Наша система здравоохранения пусть и крохотными шагами, но движется к более качественным системам поощрения. Успехи в этой области дают возможность поразмыслить над уроками, которые вы, вероятно, вынесли из этого раздела книги. Лидер, который смотрит в будущее, должен объединить людей (сиделок, страховщиков, пациентов), чтобы предотвращать проблемы. Все вместе они должны найти точки приложения сил (ненужные госпитализации, группы АСО) и заставить систему меняться. Надо как можно раньше распознавать грядущие неприятности (скажем, с помощью мониторинга уровня сахара в крови). Надо с величайшей тщательностью выбирать критерии измерения успехов, не прельщаясь призрачными победами и избегая непредвиденных последствий. И, наконец, надо подумать о финансировании и найти тех, кто согласится платить за профилактику.

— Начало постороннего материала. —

Example entry_outlives_the_select :
  pendingApprovals (server (world past_select)) !! "t1" = Some 0
  ∧ position past_select 0
    = Some (PastSelect ls_input "t1" 0
              (Ok (Result {[ "behavior" := Str "allow";
                             "updatedInput" := ls_input ]})))
  ∧ ((λ f, (pendingApprovals (server (world f)) !! "t1", frame_of (world f) 0))
       <$> fine_run lower readFile marshal marshalMap past_select [Return 0])
    = Some (None,
            Some (Returned (Ok (Result {[ "behavior" := Str "allow";
                                          "updatedInput" := ls_input ]})))).
Proof. by vm_compute. Qed.

Lemma never_leaks_witness :
  ∃ i input,
    position past_select i = Some (InSelect input "t1" 0)
    ∨ ∃ r, position past_select i = Some (PastSelect input "t1" 0 r).
Proof.
  exact (pendingApprovals_never_leaks lower readFile marshal marshalMap
           ∅ store_S1 schedule_past_select past_select eq_refl "t1" 0 eq_refl).
Defined.

Lemma without_id_witness :
  (frame_of (after (start ∅ store_S1)
               [ Invoke (ServeHTTP from_S1) request_without_id; Enter 0;
                 Register 0; Publish (resolution_event "" true "ok" []); Listen ]) 0
   = Some (AtSelect ls_input "" 0)
   ∧ Step (after (start ∅ store_S1)
             [ Invoke (ServeHTTP from_S1) request_without_id; Enter 0;
               Register 0; Publish (resolution_event "" true "ok" []); Listen ])
          (Receive 0) = None)
  ∨ ∃ err,
      frame_of (after (start ∅ store_S1)
                  [ Invoke (ServeHTTP from_S1) request_without_id; Enter 0;
                    Register 0; Publish (resolution_event "" true "ok" []); Listen ]) 0
      = Some (Returned (Err err)).
Proof.
  exact (call_without_tool_use_id_is_never_resolved
           lower readFile marshal marshalMap ∅ store_S1
           [Invoke (ServeHTTP from_S1) request_without_id; Enter 0]
           [Publish (resolution_event "" true "ok" []); Listen]
           (after (start ∅ store_S1)
                  [Invoke (ServeHTTP from_S1) request_without_id; Enter 0])
           _ 0 {| frame := AtRegister ls_input ""; ctxErr := None |} ls_input
           eq_refl eq_refl eq_refl eq_refl).
Defined.

Lemma delivery_witness :
  ∃ w1 w2,
    Step (after waiting_world [Submit (ByToolUseID "t1") true "ok" []]) Listen = Some w1
    ∧ Step w1 (Receive 0) = Some w2
    ∧ pendingApprovals (server w2) !! "t1" = None.
Proof.
  destruct (resolution_event_reaches_waiting_call lower readFile marshal marshalMap
              (after waiting_world [Submit (ByToolUseID "t1") true "ok" []])
              0 call_waiting ls_input "t1" 0
              (resolution_event "t1" true "ok" []) [])
    as (w1 & w2 & H1 & _ & H3 & _ & H5 & _);
    [by vm_compute ..|].
  by exists w1, w2.
Defined.

Lemma creation_error_witness :
  ∃ w', Step (after (start ∅ store_S1)
                    [Invoke (ServeHTTP from_S2) request_t1]) (Enter 0) = Some w'
        ∧ frame_of w' 0
          = Some (Returned (Err "failed to create approval: SessionNotFound"))
        ∧ journal w' = [].
Proof.
  destruct (creation_errors_fail_the_call lower readFile marshal marshalMap
              (after (start ∅ store_S1) [Invoke (ServeHTTP from_S2) request_t1])
              0 {| frame := AtEntry (ServeHTTP from_S2) request_t1; ctxErr := None |}
              (ServeHTTP from_S2) request_t1)
    as (w' & H1 & _ & _ & H4 & H5);
    [by vm_compute ..|].
  exists w'. split; [exact H1|]. split; [|exact H4].
  exact (proj1 (H5 "SessionNotFound" store_S1 eq_refl)).
Defined.

Lemma cancel_leaves_others_witness :
  server (after waiting_world [Cancel 0 "context canceled"]) = server waiting_world.
Proof.
  exact (proj1 (proj1
    (cancel_and_return_leave_other_waits lower readFile marshal marshalMap
       waiting_world 0 call_waiting ls_input "t1" 0 eq_refl eq_refl)
    "context canceled" (after waiting_world [Cancel 0 "context canceled"]) eq_refl)).
Defined.

Lemma duplicate_id_witness :
  frame_of (after two_calls_same_id [CtxDone 0]) 1 = Some (AtSelect ls_input "t1" 1)
  ∧ pendingApprovals (server (after two_calls_same_id [CtxDone 0])) !! "t1" = None.
Proof.
  destruct (duplicate_tool_use_id_loses_the_handle lower readFile marshal marshalMap
              two_calls_same_id (after two_calls_same_id [CtxDone 0]) 0 1
              {| frame := AtSelect ls_input "t1" 0; ctxErr := Some "context canceled" |}
              {| frame := AtSelect ls_input "t1" 1; ctxErr := None |}
              ls_input ls_input "t1" 0 1 (CtxDone 0))
    as (H1 & H2 & _);
    [by vm_compute ..| |by vm_compute|]; [by right|].
  split; [exact H1|exact H2].
Defined.

End GatewayFactsAt.

(** ** More on the ephemeral chat: rejections, the panic, the reply *)

Module EphemeralChatFacts.
Import EphemeralChat.

Local Open Scope Z_scope.

Lemma length_append (s1 s2 : string) :
  String.length (s1 +:+ s2) = (String.length s1 + String.length s2)%nat.
Proof. induction s1 as [|c s1 IH]; simpl; [done|by f_equal]. Qed.

Lemma length_substring_le (s : string) : ∀ n m,
  (String.length (String.substring n m s) ≤ m)%nat.
Proof.
  induction s as [|c s IH]; intros [|n] [|m]; cbn; try lia.
  - specialize (IH 0%nat m). lia.
  - apply (IH n 0%nat).
  - apply (IH n (S m)).
Qed.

В пути этих людей ожидает масса трудностей. Их работа будет медленной и трудной. Но она того стоит. Ставки слишком высоки: 1% от гигантской суммы 3,5 триллиона долларов, которыми располагает система здравоохранения, — это 35 миллиардов долларов, что чуть меньше общей прибыли компании Nike за 2018 год. Небольшие изменения в крупных системах могут приводить к удивительному эффекту. Если каждый из нас сумеет сделать шаг вперед, мы сможем создать мир, где сохранение здоровья ценится не меньше, чем вылеченная болезнь.